The smaller diagram to the left shows that if three spheres are illuminated from a square window, the angle of their shadows traced back to the window will converge on the point n at the center of the window.
43. A Truncated and Fenestrated Dodecahedron (Icosidodecahedron) from Luca Pacioli, De divina proportione
1496, Milan, Biblioteca Ambrosiana
Among the luminaries brought to the Milanese court was the mathematician Luca Pacioli, who in 1494 had published his important encyclopedia, Summa de arithmetica, geometria, proportioni et proportionalita (Compendium of Arithmetic, Geometry, Proportions, and Proportionality). Within two years he had joined the court and established a close rapport with Leonardo, who benefited from Luca’s knowledge of mathematical texts, particularly Euclid’s Elements. In 1498, Leonardo illustrated his friend’s treatise, De divina proportione (On Divine Proportion), printed in 1509, which centered on the five regular or “Platonic” solids.
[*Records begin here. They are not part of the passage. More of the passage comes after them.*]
(** A signal by the operator of a validator is recorded for that validator with the
    block's time, and nobody else's signal changes; it is refused, with nothing
    recorded, before the rate limit has passed since the validator's last signal
    and when it repeats the version of that signal. The fee is waived in any
    case. *)
Lemma Upgrade_signal_recorded b up c f key t (v : Version) soonest :
  Map_reads b (signals up) f -> signer_cons_key b (up, c) = (Ok key, (up, c)) ->
  Context_resolve (T := Time) c = Some t -> is_i64 (Time_seconds t) ->
  (forall sig, f key = Some sig -> i64_op (Signal_time sig + rate_limit_seconds up) = Ok soonest /\ i64_sub soonest (Time_seconds t) = Ok (soonest - Time_seconds t)) ->
  exists r up' c', Upgrade_signal b v (up, c) = (r, (up', c')) /\
    current_version up' = current_version up /\ fee_disabled <$> ctx_paid c' = (fun _ => true) <$> ctx_paid c /\
    let accepted := match f key with
                    | Some sig => negb (Time_seconds t <? soonest) && negb (bool_decide (v = Signal_version sig))
                    | None => true
                    end in
    if accepted
    then r = Ok tt /\ Map_reads b (signals up') (fupd f key (mkStruct2 v (to_i64 (Time_seconds t))))
    else (exists e, r = Err (EApp e)) /\ up' = up.
Proof.
  intros Hf Hk Ht Hnow Hso. unfold Upgrade_signal, bindM at 1, zoomM. cbn [fst snd].
  assert (Hd : exists c', disable_fee c = (Ok tt, c') /\ ctx_signer c' = ctx_signer c /\ ctx_abci c' = ctx_abci c /\
    fee_disabled <$> ctx_paid c' = (fun _ => true) <$> ctx_paid c).
  { unfold disable_fee, Context_resolve. simpl. destruct (ctx_paid c) eqn:Ep; eexists; split_and!; try done. by rewrite Ep. }
  destruct Hd as (c' & -> & Hcs & Hca & Hfee). unfold bindM at 1. rewrite (signer_cons_key_frame b up c c' key Hcs Hca Hk).
  unfold bindM at 1, Upgrade_current_seconds, readM at 1. cbn [fst snd].
  assert (Ht' : Context_resolve (T := Time) c' = Some t) by (unfold Context_resolve in *; simpl in *; by rewrite Hca).
  rewrite Ht'. cbn [ok_or res_bind]. unfold bindM at 1, readM at 1. cbn [fst].
  destruct (Hf key) as (prev & Hg & Hprev). rewrite Hg.
  set (sig := mkStruct2 v (to_i64 (Time_seconds t))).
  assert (Hins : exists m', Map_insert (St := St) key sig (signals up) = (Ok tt, m') /\ Map_reads b m' (fupd f key sig)).
  { apply Map_insert_reads; [intros j; apply enc_inj|done|done]. }
  destruct Hins as (m' & Hm' & Hreads).
  assert (Hdone : exists up', in_signals (Map_insert (St := St) key sig) (up, c') = (Ok tt, (up', c')) /\
    current_version up' = current_version up /\ Map_reads b (signals up') (fupd f key sig)).
  { unfold in_signals, zoomM. cbn [fst snd]. rewrite Hm'. eexists. split; [done|]. by split. }
  destruct Hdone as (up' & Hdone & Hcv & Hr'). destruct prev as [ps|]; simpl in Hprev; rewrite <- Hprev.
  - destruct (Hso _ (eq_sym Hprev)) as [Hs1 Hs2]. unfold bindM, readM. cbn [fst].
    unfold check_previous. rewrite Hs1. cbn [res_bind].
    assert (Hti : Signal_time sig = Time_seconds t) by by apply to_i64_val.
    change (Signal_version sig) with v. rewrite Hti.
    destruct (Time_seconds t <? soonest); cbn [negb andb].
    { rewrite Hs2. cbn [res_bind]. eexists _, up, c'. split_and!; [done..|by eexists|done]. }
    case_bool_decide; cbn [negb].
    { eexists _, up, c'. split_and!; [done..|by eexists|done]. }
    rewrite Hdone. eexists _, up', c'. by split_and!.
  - unfold bindM, retM. rewrite Hdone. eexists _, up', c'. by split_and!.
Qed.
End StepSpec.

(** ** The scenario of the test *)

#[local] Instance upgrade_profile : Profile := {| overflow_checks := true; debug_assertions := true |}.
#[local] Instance upgrade_compat : CompatMode := {| compat_mode := false |}.
#[local] Instance upgrade_order : TallyOrder := {| tally_iter := fun l => l; tally_iter_perm := fun l => reflexivity l |}.

Definition ex_ustore : MapStore := mkBufStore [] mkEmpty.
Definition ex_uver (n : Z) : Version := mkLengthVec (to_uint 1 1) [to_uint 1 n].
Definition ex_ukey (n : Z) : PubKey := to_uint 32 n.

(** Three validators, of powers 10, 10 and 11, each operated by its own address. *)
Definition ex_uvalidators : Validators * Cells :=
  let cells0 := mkCells [Some EntryMap_default] [Some Map_new] in
  let set n power p := ((run Validators_set_voting_power (St := MapStore) (ex_ukey n) (to_uint 8 power);
                         Validators_set_operator (St := MapStore) (ex_ukey n) (to_uint 20 n)) p).2 in
  set 2 11 (set 1 10 (set 0 10 (Validators_new 0 0, cells0))).
Definition ex_uctx (time signer : Z) : ContextMap :=
  ((run Context_add (Time_from_seconds time);
    run Context_add (mkSigner (Some (mkAddress (to_uint 20 signer))));
    Context_add ex_uvalidators.1) (set_cells ex_uvalidators.2 ContextMap_empty)).2.
Definition ex_upgrade : Upgrade :=
  match Upgrade_default (St := MapStore) with
  | Ok u => mkUpgrade (signals u) (threshold u) 10 5 (current_version u)
  | _ => mkUpgrade Map_new Decimal_default 0 0 Map_new
  end.

(** The calls of the test, with the version in force after each of them. *)
Definition version_now (u : Upgrade) : option bytes :=
  match Map_get ex_ustore (current_version u) tt with Ok (Some r) => Some (version_bytes (Ref_deref r)) | _ => None end.
Definition do_signal (time signer n : Z) (u : Upgrade) : bool * Upgrade :=
  let '(r, p) := Upgrade_signal ex_ustore (ex_uver n) (u, ex_uctx time signer) in (is_ok r, p.1).
Definition do_step (time n : Z) (authorized : bool) (u : Upgrade) : (bool * option bytes) * Upgrade :=
  let '(r, p) := Upgrade_step ex_ustore (ex_uver n) authorized (u, ex_uctx time 0) in ((is_ok r, version_now p.1), p.1).

Example upgrade_coordination :
  let '(s0, u) := do_step 0 0 true ex_upgrade in
  let '(a, u) := do_signal 0 0 1 u in
  let '(a', u) := do_signal 1 0 1 u in
  let '(a'', u) := do_signal 1 2 1 u in
  let '(s1, u) := do_step 1 0 true u in
  let '(s2, u) := do_step 1 1 true u in
  let '(s3, u) := do_step 12 0 false u in
  let '(s4, u) := do_step 12 0 true u in
  let '(s5, u) := do_step 12 0 true u in
  let '(s6, u) := do_step 12 1 true u in
  (a, a', a'') = (true, false, true) /\
  [s0; s1; s2; s3; s4; s5; s6] =
  [(true, Some [0]); (true, Some [0]); (false, Some [0]); (true, Some [0]); (true, Some [1]); (false, Some [1]); (true, Some [1])].
Proof. vm_compute. done. Qed.

(** Before the deciding step: validators 0 and 2 have signaled version 1. *)
Definition ex_signal (n time : Z) : Signal := mkStruct2 (ex_uver n) (to_i64 time).
Definition ex_usignals (k : PubKey) : option Signal :=
  if decide (k = ex_ukey 2) then Some (ex_signal 1 1) else if decide (k = ex_ukey 0) then Some (ex_signal 1 0) else None.
Definition ex_uready : Upgrade :=
  mkUpgrade ((run Map_insert (St := MapStore) (ex_ukey 0) (ex_signal 1 0); Map_insert (St := MapStore) (ex_ukey 2) (ex_signal 1 1)) Map_new).2
    (mkDecimal (dec_of 6666666666666666666666666667 28)) 10 5 (Map_insert (St := MapStore) tt (ex_uver 0) Map_new).2.
Definition ex_uvals : list ValidatorEntry :=
  match current_validators ex_ustore (ex_uready, ex_uctx 12 0) with (Ok l, _) => l | _ => [] end.
Definition ex_ulimit : Decimal :=
  match Decimal_mul_Amount (threshold ex_uready) (Amount_of 31) with MOk d => d | _ => Decimal_default end.

Lemma Map_new_reads {K V} `{CodecSpec K} `{SV : State MapStore V} : Map_reads (K := K) (V := V) ex_ustore Map_new (fun _ => None).
Proof. intros k. exists None. unfold Map_get, MapKey_new, Map_get_from_store. rewrite encode_enc. cbn. by rewrite encode_enc. Qed.

Lemma ex_uready_signals : Map_reads ex_ustore (signals ex_uready) ex_usignals.
Proof.
  destruct (Map_insert_reads ex_ustore Map_new (fun _ => None) (ex_ukey 0) (ex_signal 1 0)) as (m1 & E1 & H1);
    [intros j; apply enc_inj|done|apply Map_new_reads|].
  destruct (Map_insert_reads ex_ustore m1 (fupd (fun _ => None) (ex_ukey 0) (ex_signal 1 0)) (ex_ukey 2) (ex_signal 1 1)) as (m2 & E2 & H2);
    [intros j; apply enc_inj|done|done|].
  unfold ex_uready, bindM. cbn [signals]. rewrite E1, E2. eapply Map_reads_ext, H2. done.
Qed.
Lemma ex_uready_version : Map_reads ex_ustore (current_version ex_uready) (fun _ => Some (ex_uver 0)).
Proof.
  destruct (Map_insert_reads ex_ustore Map_new (fun _ => None) tt (ex_uver 0)) as (m1 & E1 & H1); [by intros []|done|apply Map_new_reads|].
  unfold ex_uready. cbn [current_version]. rewrite E1. eapply Map_reads_ext, H1. intros []. unfold fupd. by rewrite decide_True.
Qed.
Lemma ex_step_inputs : step_inputs ex_ustore ex_uready (ex_uctx 12 0) ex_usignals (ex_uver 0) ex_uvals 2 ex_ulimit.
Proof.
  split.
  - apply ex_uready_signals.
  - apply ex_uready_version.
  - exists (Time_from_seconds 12). split; [done|by vm_compute].
  - assert (Hok : is_ok (current_validators ex_ustore (ex_uready, ex_uctx 12 0)).1 = true) by by vm_compute.
    unfold ex_uvals, current_validators, readM in *. destruct (let? _ := _ in _) as [l|?|?]; done.
  - by vm_compute.
  - assert (Htot : total_power ex_uvals = 31) by by vm_compute. rewrite Htot. unfold ex_ulimit.
    destruct (Decimal_mul_Amount _ _) eqn:E; [done|].
    assert (Hok : match Decimal_mul_Amount (threshold ex_uready) (Amount_of 31) with MOk _ => true | _ => false end = true) by by vm_compute.
    by rewrite E in Hok.
  - by vm_compute.
Qed.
We need some mathematics to understand Leonardo’s illustrations. The five regular bodies are the only ones whose faces are composed from identical polygons: 4 triangles for the tetrahedron, 6 squares for the cube, 8 triangles for the octahedron, 12 pentagons for the dodecahedron, and 20 triangles for the icosahedron. They were exalted by Plato as the fundamental building blocks of the universe. For Leonardo they were the highest exemplars of the mathematical perfection that underlies the design of nature.
Pacioli’s treatise related the construction of the solids to the divine or mean proportion, later known as the “golden section” (which results from a line’s being divided unequally in such a way that the ratio of the longer part to the shorter part is the same as that of the whole to the longer part). Pacioli explored what happens when the solids are truncated (cut symmetrically at their corners), transforming them into semiregular bodies. Additionally, he stellated both types, constructing symmetrical, pointed figures on their faces.
The solids had been represented before, but Leonardo devised a more “concrete” way of visualizing them. They are portrayed on vellum in pen, ink, and wash as material objects, hanging in space and modeled systematically in light and shade. Each is also portrayed in its “fenestrated” form so that we can view its full spatial array.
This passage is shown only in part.